I wanted to say, "This isn't me"...
...when I pulled leftover containers of unidentified origin out of the fridge for lunch and pulled into the Taco Bell drive-thru for dinner. I used to plan healthy meals. I used to cook them. I know I did. Really.
...when I climbed gingerly in and out of my van all day. Usually I'm not so infirm. Usually I walk a few miles a day with Stephanie. Really.
...when the ophthalmologist curiously surveyed my wrapped and bandaged toe. No this bandage isn't an over-reacting cry for attention. Yes, this is the result of my clumsiness but I'm usually not so clumsy. Really.

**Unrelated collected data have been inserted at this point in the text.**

(** ** Update *)
Lemma spread_spread {V} (existing : V) (updates : option V) :
  spread (spread existing updates) updates = spread existing updates.
Proof. by destruct updates. Qed.

Lemma mergeWorkspace_twice existing updates :
  mergeWorkspace (mergeWorkspace existing updates) updates
  = mergeWorkspace existing updates.
Proof. unfold mergeWorkspace. simpl. by rewrite !spread_spread. Qed.

Lemma mergeTabGroup_twice existing updates :
  mergeTabGroup (mergeTabGroup existing updates) updates
  = mergeTabGroup existing updates.
Proof. unfold mergeTabGroup. simpl. by rewrite !spread_spread. Qed.

Lemma mergeTab_twice existing updates :
  mergeTab (mergeTab existing updates) updates = mergeTab existing updates.
Proof. unfold mergeTab. simpl. by rewrite !spread_spread. Qed.

Lemma mergeDeletedItem_twice existing updates :
  mergeDeletedItem (mergeDeletedItem existing updates) updates
  = mergeDeletedItem existing updates.
Proof. unfold mergeDeletedItem. simpl. by rewrite !spread_spread. Qed.

Section UpdateTwice.
Context {A P : Type}.
Variable keyPath : A → string.
Variable unique : A → A → bool.
Variable merge : A → P → A.
Variable Name name : string.
Hypothesis merge_twice :
  ∀ existing updates, merge (merge existing updates) updates = merge existing updates.

Lemma update_record_resolved (s s' : gmap string A) id updates :
  update_record keyPath unique merge Name name s id updates = (Resolved tt, s') ↔
  ∃ existing, s !! id = Some existing
    ∧ collides keyPath unique s (merge existing updates) = false
    ∧ s' = <[keyPath (merge existing updates) := merge existing updates]> s.
Proof.
  unfold update_record, get. destruct (s !! id) as [existing|].
  - destruct (put keyPath unique s (merge existing updates)) as [s''|e] eqn:Hput.
    + apply put_Success in Hput as [Hfree ->]. split.
      * intros [= <-]. eauto.
      * by intros (? & [= <-] & _ & ->).
    + split; [done|]. intros (? & [= <-] & Hfree & _).
      unfold put in Hput. by rewrite Hfree in Hput.
  - split; [done|]. by intros (? & ? & _).
Qed.

Lemma update_record_twice (s s' : gmap string A) id updates :
  update_record keyPath unique merge Name name s id updates = (Resolved tt, s') →
  update_record keyPath unique merge Name name s' id updates = (Resolved tt, s').
Proof.
  intros Hfirst. apply update_record_resolved in Hfirst
    as (existing & Hex & Hfree & ->).
  set (m := merge existing updates) in *.
  apply update_record_resolved.
  assert (∃ existing', <[keyPath m := m]> s !! id = Some existing'
            ∧ merge existing' updates = m) as (existing' & Hex' & Hm).
  { destruct (decide (keyPath m = id)) as [<-|Hne].
    - exists m. rewrite lookup_insert_eq. split; [done|]. apply merge_twice.
    - exists existing. by rewrite lookup_insert_ne. }
  exists existing'. rewrite Hm. split; [done|]. split.
  - by rewrite collides_insert_same_key.
  - by rewrite insert_insert_eq.
Qed.
End UpdateTwice.

(** X6 (update twice). When an update resolves, the same update applied
    again to the result resolves and changes nothing. *)
Theorem update_twice db id :
  (∀ updates db', updateWorkspace db id updates = (Resolved tt, db') →
     updateWorkspace db' id updates = (Resolved tt, db'))
  ∧ (∀ updates db', updateTabGroup db id updates = (Resolved tt, db') →
     updateTabGroup db' id updates = (Resolved tt, db'))
  ∧ (∀ updates db', updateTab db id updates = (Resolved tt, db') →
     updateTab db' id updates = (Resolved tt, db'))
  ∧ (∀ updates db', updateDeletedItem db id updates = (Resolved tt, db') →
     updateDeletedItem db' id updates = (Resolved tt, db')).
Proof.
  repeat apply conj.
  - intros updates db'. unfold updateWorkspace, in_workspaces.
    destruct (update_record _ _ _ _ _ _ _ _) as [p s] eqn:Hu. intros [= -> <-].
    simpl. by rewrite (update_record_twice _ _ _ _ _ mergeWorkspace_twice _ _ _ _ Hu).
  - intros updates db'. unfold updateTabGroup, in_tabGroups.
    destruct (update_record _ _ _ _ _ _ _ _) as [p s] eqn:Hu. intros [= -> <-].
    simpl. by rewrite (update_record_twice _ _ _ _ _ mergeTabGroup_twice _ _ _ _ Hu).
  - intros updates db'. unfold updateTab, in_tabs.
    destruct (update_record _ _ _ _ _ _ _ _) as [p s] eqn:Hu. intros [= -> <-].
    simpl. by rewrite (update_record_twice _ _ _ _ _ mergeTab_twice _ _ _ _ Hu).
  - intros updates db'. unfold updateDeletedItem, in_deletedItems.
    destruct (update_record _ _ _ _ _ _ _ _) as [p s] eqn:Hu. intros [= -> <-].
    simpl. by rewrite (update_record_twice _ _ _ _ _ mergeDeletedItem_twice _ _ _ _ Hu).
Qed.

...when the store clerk looked at me contemptuously like I had leprosy and hurriedly and pointedly rubbed her hands with antibacterial gel after my purchase. I don't have a contagious disease. It's dacryostenosis if you must know. I didn't know what that was either but I'm not dirty or transmittable. Really.
...when there are dominoes on my living room floor, legos on my family room floor, a natural disaster occurred in my school room and I don't care. I'm just picking my way (carefully) through the mess. My house does not usually look this bad. Usually I make the responsible lego and domino and natural disaster parties pick up after themselves. Really.
...when I was writhing and crying out in pain in the ophthalmologist's chair as he probed my tear duct with a needle to clear the obstruction (dacryostenosis...do you love learning new words or is that just me?). Normally I don't like to make a scene or show emotion in front of perfect strangers. Really.
I've not been myself today. Really.
But I remember myself. I'll be back to walking and working hard and not making a spectacle of myself in public soon.
Really.
1 comment:
I think it's more than a little coincidental that your new word has the word "cry" imbedded in it.